If you believe in the former then I don't see the need in adding ammonia.

Edit: SF I just read your arguments and I do respect them and see sense it them so I won't argue with you against that. I will say that not all of my fish have experienced their life potentials, there is no excuse for me to say a part from in hind sight buying fish that was out of my league which is a deadily mistake. Other than that, my fish such as Angelfish have lived to 5 years   before dying, now I hear that they can live to 10 given the proper care so if you take that in mind what is the average life span? I have had them breed and raised the fry before without problems. So I want to say that a part from the mistake mentioned just before I feel that I have been successful to an extent.


----------



## sciencefiction

Michael W said:


> Yet once the tank is cycled, they then the proceed to rid ammonia from the aquarium.



A cycled tank means the tank can convert for example 3ppm ammonia within 12-24 hrs to the final product nitrates. As mentioned it takes anything from 3-8 weeks depending to reach that point, by dosing that amount regularly and waiting for the ammonia/nitrite bacteria colonies respectively to establish. At the end you don't flush any ammonia because the tank handles that right away but you change the water before introducing fish as over the weeks the amount of nitrates build up is enormous.



Michael W said:


> By adding ammonia into an aquarium are you not believing that there are bacteria in there that can process the ammonia in the first place?



Of course there is bacteria. We don't introduce bacteria, but the bacteria you want to establish "eats" ammonia and oxygen and later nitrite and oxygen. If you don't feed it prior, the colony is too low to handle fish+fish food in a healthy, steady manner.


----------



## Michael W

I understand what you are saying and yes of course there should be a food source of the bacteria and I won't disagree with you on that, but that does not have to come from ammonia, like I said with the plants to help you, things can go smoother.

I acknowledge that some beginners won't know as much info than say members on here. But reading up on how to keep fish, plants and nitrogen cycle as you start a tank up is not acceptable in my opinion, obviously it is better than to not read into at all. I also, understand that not everyone will experience success with plants from the get go, me included no denial there.But I try to ensure that there are growths etc once the plant finishes melting and what have you before introducing fish.  

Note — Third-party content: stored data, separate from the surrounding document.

(* ===== verification/ExtractProps.v ===== *)
(** Extraction keeps its promise: the calls on a solid archive answer as
    [ExtractSpec] says, in any order, across failures and resets. *)
From S2P Require Import Prelude RarTypes Text StateM BitString HeaderFile LzBits LzHuffman LzWindow LzOutput LzFilter LzFilterProps LzStreamReader LzDecoder LzReference LzSimulation LzDecoderProps LzContinue.
From S2P Require Import LzReaders LzWindowProps Extract ExtractSpec.
Local Abbreviation written := LzOutput.written.

Section solid.
Context {Rd : Type} `{SourceLaws Rd} `{Hsearch : ByteSearchLaws} `{ZeroedAlloc} `{OlderFormats Rd} `{Hashers} (fuel : nat).
Context (segments : MemberEntry -> Rd) (lim : Limits) (checked : bool) (ms : list MemberEntry).
Context (Hgrant : forall n, alloc_zeroed n = true) (Hlim : max_dict_size lim < 2 ^ 63).
Context (Hcovered : Forall (covered fuel segments lim) ms) (Hroom : room lim ms < 2 ^ 63).
Local Abbreviation packed entry := (src_rest (segments entry)).
Local Abbreviation target entry := (target_unpacked_size lim (file_header entry)).
Local Abbreviation passed := (passed segments lim).
Local Abbreviation decoded := (decoded segments lim).
Local Abbreviation content := (content segments lim checked ms).

(** ** Where an archive stands *)

Definition unharmed (a : RarArchive) : Prop :=
  is_solid a = true /\ members a = ms /\ limits a = lim /\ verify a = checked /\ solid_poison a = None.

(** The cursor is at [next], the slot holds the stream behind the members before it. *)
Definition behind (next : nat) (st : stream) (a : RarArchive) : Prop :=
  unharmed a /\ solid_next_index a = next /\ slot_ok (solid_decoder a) st (room lim (take next ms)).

Definition stands (p : position) (a : RarArchive) : Prop :=
  match p with
  | At next => (next <= length ms)%nat /\ exists st, passed (take next ms) None = Ok st /\ behind next st a
  | Poisoned member => is_solid a = true /\ members a = ms /\ limits a = lim /\ verify a = checked /\ solid_poison a = Some member
  end.

Lemma covered_at i entry : ms !! i = Some entry -> covered fuel segments lim entry.
Proof using Hcovered. intros Hi. by eapply (list.Forall_lookup_1 _ _ _ _ Hcovered). Qed.

Lemma room_cons e es : room lim (e :: es) = target e + MAX_INCREMENTAL_LZ_MATCH + room lim es.
Proof. done. Qed.
Lemma room_app es es' : room lim (es ++ es') = room lim es + room lim es'.
Proof. induction es as [|e es IH]; [done|]. cbn [app]. rewrite !room_cons, IH. lia. Qed.
Lemma room_nonneg es : Forall (covered fuel segments lim) es -> 0 <= room lim es.
Proof. induction 1 as [|e es (_ & Ht & _) _ IH]; [done|]. rewrite room_cons. unfold MAX_INCREMENTAL_LZ_MATCH. lia. Qed.
Lemma room_bounds i entry : ms !! i = Some entry -> 0 <= room lim (take i ms) /\ room lim (take i ms) + target entry + MAX_INCREMENTAL_LZ_MATCH < 2 ^ 63 /\
  room lim (take (S i) ms) = room lim (take i ms) + target entry + MAX_INCREMENTAL_LZ_MATCH.
Proof using Hcovered Hroom.
  intros Hi. pose proof (room_nonneg (take i ms) (Forall_take _ _ _ Hcovered)). pose proof (room_nonneg (drop (S i) ms) (Forall_drop _ _ _ Hcovered)).
  rewrite (take_S_r _ _ _ Hi), room_app, room_cons. pose proof Hroom as Hall. rewrite <- (take_drop (S i) ms), (take_S_r _ _ _ Hi), !room_app, room_cons in Hall. change (room lim []) with 0 in *. lia.
Qed.

Lemma passed_app es es' st : passed (es ++ es') st = (st ← passed es st; passed es' st).
Proof.
  revert st. induction es as [|e es IH]; intros st; [done|]. cbn [app ExtractSpec.passed].
  destruct (enforce_archive_member_limits lim (file_header e)) as [[]|e'|]; [|done..]. rewrite !bind_Ok.
  destruct (if stored _ then _ else _) as [st1|e'|]; [apply IH | done..].
Qed.

(** The stream behind one more member. *)
Definition pass entry st : result stream := if stored (file_header entry) then Ok st else snd <$> decoded entry st.
Lemma passed_next i entry st st' : ms !! i = Some entry -> passed (take i ms) None = Ok st -> enforce_archive_member_limits lim (file_header entry) = Ok tt ->
  pass entry st = Ok st' -> passed (take (S i) ms) None = Ok st'.
Proof. intros Hi Hst Hl Hp. rewrite (take_S_r _ _ _ Hi), passed_app, Hst, bind_Ok. cbn. rewrite Hl, bind_Ok. unfold pass in Hp. by rewrite Hp. Qed.


(** ** The cursor *)

Definition swallowing : @SinkLaws (list byte) sink_instance.
Proof. refine {| LzOutput.written := fun w => w |}. intros buf w. by exists (w ++ buf). Defined.

Lemma unharmed_slot slot a : unharmed a -> unharmed (set_solid_decoder slot a).
Proof. done. Qed.
Lemma behind_slot next st st' slot a i : behind i st a -> slot_ok slot st' (room lim (take next ms)) -> behind next st' (set_solid_next_index next (set_solid_decoder slot a)).
Proof. intros (Hu & _ & _) Hslot. done. Qed.

Section writer.
Context {W : Type}.
Local Abbreviation advance_loop := (advance_loop (W := W) fuel segments).

(** One member passed over. *)
Definition pass_over entry : stateM (RarArchive * W) rar_error unit :=
  if negb (stored (file_header entry)) then
    written ← solid_decode_reader_to_sink fuel lim (segments entry) (target entry) (file_header entry);
    lift (enforce_unknown_lz_output_limit lim (file_header entry) written)
  else mret tt.

Lemma member_passed i entry a st (w : W) : ms !! i = Some entry -> behind i st a ->
  match pass entry st with
  | Ok st' => exists slot, pass_over entry (a, w) = (Ok tt, (set_solid_decoder slot a, w)) /\ slot_ok slot st' (room lim (take (S i) ms))
  | Err e => (exists slot, pass_over entry (a, w) = (Err e, (set_solid_decoder slot a, w))) /\ is_refusal e = false
  | Panic => True
  end.
Proof using Hsearch Hgrant Hlim Hcovered Hroom.
  intros Hi (_ & _ & Hslot). destruct (room_bounds i entry Hi) as (Hn & Hfit & ->). unfold pass, pass_over.
  destruct (stored (file_header entry)) eqn:Hs; cbn [negb].
  - exists (solid_decoder a). split; [by destruct a|]. pose proof (covered_at i entry Hi) as (_ & Ht & _).
    destruct (solid_decoder a) as [d|], st as [[dict s]|]; try done. destruct Hslot as (Hr & Hd & Hh). split; [exact Hr|]. split; [exact Hd|]. unfold MAX_INCREMENTAL_LZ_MATCH. lia.
  - pose proof (solid_decode_ok fuel segments lim Hgrant Hlim (Hsink := swallowing) entry (solid_decoder a) st [] _ (covered_at i entry Hi) Hs Hn Hslot Hfit) as Hrun.
    unfold decoded. destruct (unpacked segments lim entry st) as [[out st']|e|]; [| |done].
    + destruct Hrun as (slot & w' & Hrun & _ & Hslot'). rewrite bind_Ok. unfold solid_decode_reader_to_sink, into_sink, on_slot, mbind, stateM_bind. cbn [fst snd]. rewrite Hrun.
      unfold lift, enforce_unknown_lz_output_limit. destruct (_ && _); [split; [by exists slot | done]|]. by exists slot.
    + destruct Hrun as [(slot & w' & Hrun) Href]. split; [|exact Href]. exists slot.
      unfold solid_decode_reader_to_sink, into_sink, on_slot, mbind, stateM_bind. cbn [fst snd]. by rewrite Hrun.
Qed.

Lemma advance_turn turns index entry a (w : W) : (solid_next_index a < index)%nat -> unharmed a -> ms !! solid_next_index a = Some entry ->
  advance_loop (S turns) index (a, w) =
  (_ ← lift (enforce_archive_member_limits lim (file_header entry)); _ ← pass_over entry; _ ← set_next (solid_next_index a + 1); advance_loop turns index) (a, w).
Proof.
  intros Hlt (_ & Hms & Hl & _) Hi. cbn [Extract.advance_loop]. unfold get_archive. rewrite bind_gets. cbn [fst]. rewrite (proj2 (Nat.ltb_lt _ _) Hlt), Hms, Hi, Hl. reflexivity.
Qed.
(** The members of the solid sample, each on its own; the third goes on with
    tables it does not have, the fourth has a checksum that is wrong. *)
Definition lone_member (name : Z) (method : CompressionMethod.t) (size : option Z) (crc : option Z) : MemberEntry :=
  mk_entry (FileHeader.mk [name] None size 0 None None None crc None (CompressionInfo.mk RarTypes.Rar5 0 false method 0x20000) HostOs.Unix false 0 0 false false 0 false None None) None None.
Definition lone_members : list MemberEntry :=
  [lone_member 1 CompressionMethod.Normal (Some 13) (Some 13); lone_member 2 CompressionMethod.Store (Some 5) None;
   lone_member 3 CompressionMethod.Normal (Some 6) None; lone_member 1 CompressionMethod.Normal (Some 13) (Some 0)].
Definition lone_archive : RarArchive := mk_archive false lone_members None 0 None (mk_limits 0x1000000 0x1000000 0x10000000) true.
Definition lone_answer (index : nat) : result (list byte * Z) := plain_answer sample_segments (limits lone_archive) true lone_members index.

Lemma members_are_independent_witness :
  lone_answer 0 = Ok (sample_output, 13) /\ lone_answer 1 = Ok ([x68; x65; x6c; x6c; x6f], 5) /\
  lone_answer 2 = Err CorruptArchive /\ lone_answer 3 = Err (DataCrcMismatch [1] 0 13) /\
  each_alone (W := list byte) 400 sample_segments lone_archive [(CopyTo 2, []); (CopyTo 0, []); (CopyTo 3, []); (Skip 0, []); (CopyTo 0, []); (CopyTo 1, [])] lone_archive.
Proof.
  split; [vm_compute; reflexivity|]. split; [vm_compute; reflexivity|]. split; [vm_compute; reflexivity|]. split; [vm_compute; reflexivity|].
  apply (@members_are_independent (list byte) (list byte) threes threes_ok collect collect_ok scanning scanning_laws grant_all no_older toy_hashers 400 sample_segments lone_archive).
  - reflexivity.
  - reflexivity.
  - reflexivity.
  - reflexivity.
  - repeat constructor; vm_compute; discriminate || reflexivity || (intros [=]) || idtac.
Defined.
(** * Kokoro-FastAPI: the RunPod serverless handler ([runpod_handler.py])

    A shallow embedding of the module [runpod_handler.py]: the Python values
    a Job is made of, the two [base64] library calls the handler relies on
    ([base64.b64decode] with its default, lenient mode, and
    [base64.b64encode]), the handler itself as a computation over an
    explicit world (the host's objects, the module global [pipeline], the
    Model Session and a log of its [tts] calls), and the module's top level
    ([pipeline = KokoroV1Pipeline(use_gpu=True)], then the worker loop). *)

From Stdlib Require Import ZArith Strings.Byte Strings.Ascii Strings.String.
From Stdlib Require Import Floats.SpecFloat.
From stdpp Require Import base option list gmap strings fin_maps.

Set Warnings "-register-all".

Local Open Scope string_scope.
Local Open Scope list_scope.
Local Open Scope Z_scope.

(** ** Python values *)

(** A [str] is kept as the string of its UTF-8 bytes: it is empty exactly
    when the [str] is, and it has a byte above 127 exactly when the [str]
    has a non-ASCII character.  [bytes] are lists of bytes, [int] is
    unbounded, a [float] is an IEEE 754 value, a [dict] has [str] keys (the
    host builds a Job from JSON). *)
Inductive value : Type :=
  | VNone
  | VBool (b : bool)
  | VInt (n : Z)
  | VFloat (f : spec_float)
  | VStr (s : string)
  | VBytes (b : list byte)
  | VList (l : list value)
  | VDict (d : gmap string value).

(** The exceptions this module can see.  [ModelError] stands for whatever
    the Model Session raises. *)
Inductive binascii_reason : Type :=
  | IncorrectPadding
  | InvalidLength (data_chars : Z).

Inductive exn : Type :=
  | KeyError (key : string)
  | TypeError
  | AttributeError
  | NameError (name : string)
  | ValueError
  | UnicodeDecodeError
  | BinasciiError (r : binascii_reason)
  | SystemError
  | ModelError (code : Z).

(** [bool(v)]: the truth value tested by [if not v]. *)
Definition truthy (v : value) : bool :=
  match v with
  | VNone => false
  | VBool b => b
  | VInt n => negb (n =? 0)
  | VFloat f =>
      match f with
      | S754_zero _ => false
      | _ => true
      end
  | VStr s =>
      match s with
      | EmptyString => false
      | String _ _ => true
      end
  | VBytes b =>
      match b with
      | [] => false
      | _ :: _ => true
      end
  | VList l =>
      match l with
      | [] => false
      | _ :: _ => true
      end
  | VDict d => negb (Nat.eqb (size d) 0)
  end.
(** * Credential and presentation converters (src/converters.ts)

    A shallow embedding of the four converters of [src/converters.ts]
    ([normalizeCredential], [transformCredentialInput],
    [normalizePresentation], [transformPresentationInput]) and of the
    private helpers they are built from, together with the part of the
    JavaScript semantics they rely on: property access, truthiness,
    object spread, [Set] de-duplication and the [Date] time arithmetic
    of ECMAScript.

    Values are trees; a converter is a function from its argument to an
    [outcome] (a result or an exception). The converters build their
    result in a copy of the argument and write to the copy, with one
    exception: [attestationToVcFormat] writes to the object it is given.
    The functions on that path therefore also return their argument as
    the call leaves it. *)

From Stdlib Require Import ZArith Ascii String List Lia.
From stdpp Require Import gmap strings list fin_maps pretty.

#[local] Set Warnings "-register-all".

(** ** JavaScript values

    Payloads are JSON values extended with [undefined]. Numbers are the
    integers (the time claims [iat], [nbf] and [exp] count seconds). An
    object is a finite map from its own property names to values: a key
    bound to [VUndefined] is an own property whose value is [undefined],
    which the source tells apart from an absent key through
    [Object.getOwnPropertyNames]. Prototype chains, [Date] instances and
    sharing of one object between two places of a payload are outside
    this type. *)

Inductive value : Type :=
| VUndefined
| VNull
| VBool (b : bool)
| VNum (n : Z)
| VStr (s : string)
| VArr (l : list value)
| VObj (m : gmap string value).

Abbreviation obj := (gmap string value).
(** Every command [Save] sends carries the key of the session it
    returns. *)
Lemma Save_keys s r w session W :
  exists sent : list redis.Call,
    calls (Save s r w session W).2 = calls W ++ sent /\
    Forall (fun c => redis.key_of c =
                     Some (keyPrefix s +:+ sessions.ID (Save s r w session W).1.2))
      sent.
Proof.
  destruct (Z.lt_ge_cases (sessions.MaxAge (sessions.Opts session)) 0) as [Hn|Hp].
  - rewrite (Save_delete_path _ _ _ _ _ Hn). simpl.
    eexists. split; [reflexivity|]. repeat constructor.
  - rewrite (Save_write_path _ _ _ _ _ Hp).
    destruct (Save_id_frame s session W) as (_ & Hcalls & _ & _).
    destruct (Save_id s session W) as [[session1|err] W1]; simpl in Hcalls.
    + destruct (Serialize _ _) as [b|err]; simpl.
      * eexists. rewrite Hcalls. split; [reflexivity|]. repeat constructor.
      * nothing_more Hcalls.
    + simpl. nothing_more Hcalls.
Qed.

(** C9: [load], [delete] and [save] address the cache at [keyPrefix + ID]
    and nowhere else, and so does every command of [Save]; the key
    generator runs at most once per [Save], and only for a session whose id
    is empty; a session with a non-empty id leaves [Save] with that id, so
    a later [Save] of it (whatever the handler changed besides) uses the
    same id and the same key. *)
Theorem cache_key_is_prefix_id s r w session W :
  calls (load s session W).2 =
    calls W ++ [redis.GET (keyPrefix s +:+ sessions.ID session)] /\
  calls (delete s session W).2 =
    calls W ++ [redis.DEL (keyPrefix s +:+ sessions.ID session)] /\
  calls (save s session W).2 =
    calls W ++
    match Serialize (serializer s) session with
    | inl b => [redis.SET (keyPrefix s +:+ sessions.ID session) b
                  (expiration session)]
    | inr _ => []
    end /\
  (exists sent : list redis.Call,
      calls (Save s r w session W).2 = calls W ++ sent /\
      Forall (fun c => redis.key_of c =
                       Some (keyPrefix s +:+ sessions.ID (Save s r w session W).1.2))
        sent) /\
  (keygens (Save s r w session W).2 = keygens W \/
   keygens (Save s r w session W).2 = S (keygens W) /\ sessions.ID session = "") /\
  (sessions.ID session <> "" ->
   sessions.ID (Save s r w session W).1.2 = sessions.ID session /\
   forall r2 w2 (session2 : sessions.Session K V) W2,
     sessions.ID session2 = sessions.ID (Save s r w session W).1.2 ->
     sessions.ID (Save s r2 w2 session2 W2).1.2 = sessions.ID session).
Proof.
  repeat apply conj.
  - apply load_calls.
  - rewrite delete_calls. reflexivity.
  - rewrite save_calls. destruct (Serialize _ _); simpl;
      [reflexivity | rewrite app_nil_r; reflexivity].
  - apply Save_keys.
  - destruct (decide (sessions.ID session = "")) as [He|Hne].
    + destruct (Z.lt_ge_cases (sessions.MaxAge (sessions.Opts session)) 0)
        as [Hn|Hp].
      * left. rewrite (Save_delete_path _ _ _ _ _ Hn). reflexivity.
      * right. split; [|exact He].
        rewrite (Save_write_path _ _ _ _ _ Hp).
        destruct (Save_id_frame s session W) as (_ & _ & _ & Hgen).
        destruct (Hgen He) as (Hk & _ & _).
        destruct (Save_id s session W) as [[session1|err] W1]; simpl in Hk;
          [|exact Hk].
        destruct (Serialize _ _); simpl; exact Hk.
    + left. apply Save_keeps_id. exact Hne.
  - intros Hid. destruct (Save_keeps_id s r w session W Hid) as (Hsame & _).
    split; [exact Hsame|].
    intros r2 w2 session2 W2 H2.
    destruct (Save_keeps_id s r2 w2 session2 W2) as (Hsame2 & _);
      congruence.
Qed.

If you were to say that one could read up on fishkeeping as the tank is being cycled why not consider encouraging the beginner to experience the algae, melting of the plants and learn how to grow them first rather than concerning the cycle of the aquarium. Obviously, as mentioned even the pros will have bad experience with growing plants but that is just how it is, you will get the hang of it and find a method that works for you.

I like to place stress over growing plants first rather than keeping fish because it makes so much difference. What I have failed to mention before and in hind sight should have said is the experience from my father. He was not one to use plants in his tanks, he failed at it so badly. Since you said that we should evaluate the success based of growing the fish on to their full life span, I can say my dad failed because he rarely did. I followed his steps but a difference was plants, even at the start I didn't grow some plants well but ones like Anubias and Java fern are still present in my tanks from the start. I think plants are the game changer.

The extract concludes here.